All tankless marketing is just a scam.


----------



## Best Darn Sewer (Dec 23, 2012)

plbgbiz said:


> Quote worth re-quoting.
> 
> All tankless marketing is just a scam.


I'm not disputing but how is is a scam? Mostly the ads I hear say they provide endless hot water and are more efficient, which is true. They are more efficient though you won't see a savings on your gas bill. I've put in tankless heaters and repaired many so I'm pretty familiar with them. I am very limited as to when I will recommend one to a customer.


----------



## rjbphd (Feb 5, 2010)

Best Darn Sewer said:


> I'm not disputing but how is is a scam? Mostly the ads I hear say they provide endless hot water and are more efficient, which is true. They are more efficient though you won't see a savings on your gas bill. I've put in tankless heaters and repaired many so I'm pretty familiar with them. I am very limited as to when I will recommend one to a customer.

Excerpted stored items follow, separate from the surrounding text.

(** [i] is the first bit from [off] on that is [v]; the size when there is none. *)
Definition first_bit (v : bool) (bits : list bool) (off i : Z) : Prop :=
  off ≤ i ≤ Z.of_nat (length bits) ∧ (∀ j, off ≤ j < i → zlookup bits j = Some (negb v)) ∧
  (i < Z.of_nat (length bits) → zlookup bits i = Some v).

Class KernelBitsLaws `{KernelBits} := {
  find_next_bit_spec : ∀ bits off, 0 ≤ off ≤ Z.of_nat (length bits) →
    first_bit true bits off (find_next_bit bits (Z.of_nat (length bits)) off);
  find_next_zero_bit_spec : ∀ bits off, 0 ≤ off ≤ Z.of_nat (length bits) →
    first_bit false bits off (find_next_zero_bit bits (Z.of_nat (length bits)) off);
  bitmap_set_spec : ∀ bits a n, 0 ≤ a → 0 ≤ n → a + n ≤ Z.of_nat (length bits) →
    length (bitmap_set bits a n) = length bits ∧
    ∀ j, 0 ≤ j < Z.of_nat (length bits) →
      zlookup (bitmap_set bits a n) j = if (a <=? j) && (j <? a + n) then Some true else zlookup bits j;
}.

Section bitmap.
Context `{KernelText} `{KernelBits}.

Definition tr_a : bytes := [45; 44; 10].
Definition tr_b : bytes := [44; 10; 0].

(** The turns of the loop: the error, what is left, and the bits.  [c] is the last
    trailing character, at first what the stack holds. *)
Fixpoint bitmap_write (fuel : nat) (bitmap_len skipped : Z) (p : bytes) (c : Z) (tmp_bitmap : list bool) : option (Z * Z * list bool) :=
  match fuel, p with
  | O, _ => None
  | S _, [] => Some (0, 0, tmp_bitmap)
  | S fuel, _ =>
      let saved_left := Z.of_nat (length p) in
      r ← proc_get_long p tr_a;
      let p := match r with inl _ => p | inr (_, _, _, p) => p end in
      if (length p <=? 1)%nat && negb (skipped =? 0) then
        Some (match r with inl err => err | inr _ => 0 end, saved_left, tmp_bitmap)
      else
        match r with
        | inl err => Some (err, Z.of_nat (length p), tmp_bitmap)
        | inr (val_a, neg, tr, _) =>
            let c := default c tr in
            if (bitmap_len <=? val_a) || neg then Some (- EINVAL, Z.of_nat (length p), tmp_bitmap)
            else
              let p := tail p in
              if c =? 45 then
                r ← proc_get_long p tr_b;
                let p := match r with inl _ => p | inr (_, _, _, p) => p end in
                if (length p =? 0)%nat && negb (skipped =? 0) then
                  Some (match r with inl err => err | inr _ => 0 end, saved_left, tmp_bitmap)
                else
                  match r with
                  | inl err => Some (err, Z.of_nat (length p), tmp_bitmap)
                  | inr (val_b, neg, tr, _) =>
                      let c := default c tr in
                      if (bitmap_len <=? val_b) || neg || (val_b <? val_a) then Some (- EINVAL, Z.of_nat (length p), tmp_bitmap)
                      else
                        bitmap_write fuel bitmap_len skipped (proc_skip_char (tail p) 10) c
                          (bitmap_set tmp_bitmap val_a (val_b - val_a + 1))
                  end
              else bitmap_write fuel bitmap_len skipped (proc_skip_char p 10) c (bitmap_set tmp_bitmap val_a 1)
        end
  end.

Fixpoint bitmap_read (fuel : nat) (bitmap : list bool) (bitmap_len : Z) (b : bytes * Z) (bit_b : Z) (first : bool) : option (bytes * Z) :=
  match fuel with
  | O => None
  | S fuel =>
      if b.2 =? 0 then Some b
      else
        let bit_a := find_next_bit bitmap bitmap_len bit_b in
        if bitmap_len <=? bit_a then Some b
        else
          let bit_b := find_next_zero_bit bitmap bitmap_len (bit_a + 1) - 1 in
          let b := if first then b else proc_put_char b 44 in
          let b := proc_put_long b bit_a false in
          let b := if negb (bit_a =? bit_b) then proc_put_long (proc_put_char b 45) bit_b false else b in
          bitmap_read fuel bitmap bitmap_len b (bit_b + 1) false
  end.

(** [mem]: there is memory for another bitmap. *)
Definition proc_do_large_bitmap (mem : bool) (stack : Z) (data : option (list bool)) (maxlen : Z) (rq : req) (ppos : Z) :
    option (option (list bool) * sysctl_res) :=
  let lenp := req_len rq in
  let bitmap_len := u64 maxlen in
  match data with
  | None => Some (None, nothing 0 ppos)
  | Some bitmap =>
      if (bitmap_len =? 0) || (lenp =? 0) || (negb (ppos =? 0) && negb (is_write rq)) then Some (data, nothing 0 ppos)
      else
        match rq with
        | WriteReq buf =>
            let p := one_page buf in
            let skipped := lenp - Z.of_nat (length p) in
            if negb mem then Some (data, Res (- ENOMEM) [] lenp ppos)
            else
              '(err, left_n, tmp_bitmap) ← bitmap_write (S (length p)) bitmap_len skipped (proc_skip_char p 10) stack
                (replicate (Z.to_nat bitmap_len) false);
              if err =? 0 then
                Some (Some (if negb (ppos =? 0) then zip_with orb bitmap tmp_bitmap else tmp_bitmap),
                  moved_on 0 [] lenp (left_n + skipped) ppos)
              else Some (data, Res err [] lenp ppos)
        | ReadReq _ =>
            b ← bitmap_read (S (Z.to_nat bitmap_len)) bitmap bitmap_len ([], lenp) 0 true;
            let b := proc_put_char b 10 in
            Some (data, moved_on 0 b.1 lenp b.2 ppos)
        end
  end.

Was at the state show... one of the vendor admitted that the ads are misleading... yes for endless hot water supply on proper sized unit but never on enegry efficient...


----------



## plbgbiz (Aug 27, 2010)

Best Darn Sewer said:


> I'm not disputing but how is is a scam? Mostly the ads I hear say they provide endless hot water and are more efficient, which is true. They are more efficient though you won't see a savings on your gas bill. I've put in tankless heaters and repaired many so I'm pretty familiar with them. I am very limited as to when I will recommend one to a customer.


More efficient if water usage stays the same. With endless hotwater, there is no reason to be frugal with hot water so usage goes up and savings go down.

Also, the savings thing is a real hoot since the payback on the dollars is equivalent to multiple tank-type replacements down the road. If the gas is sized properly and the existing gas piping was sized for a small home with a 35k WH, the ROI may not break even for 15 years or more. Especially in a home that uses a considerable amount of hot water. A family with five daughters will enjoy hot water for all but they will spend more money to get it.

And then there is the Navien lie about only needing 1/2" supply so no piping upgrade is needed.

All smoke and mirrors.


----------



## GREENPLUM (Jul 27, 2008)

plbgbiz said:


> And then there is the Navien lie about only needing 1/2" supply so no piping upgrade is needed.
> 
> All smoke and mirrors.


I don't know about the lie, please elaborate thx


----------



## jmc12185 (Aug 27, 2013)

I prefer the tried and true properly sized boiler with a properly sized indirect. Tankless units are problematic and there's no real savings.


----------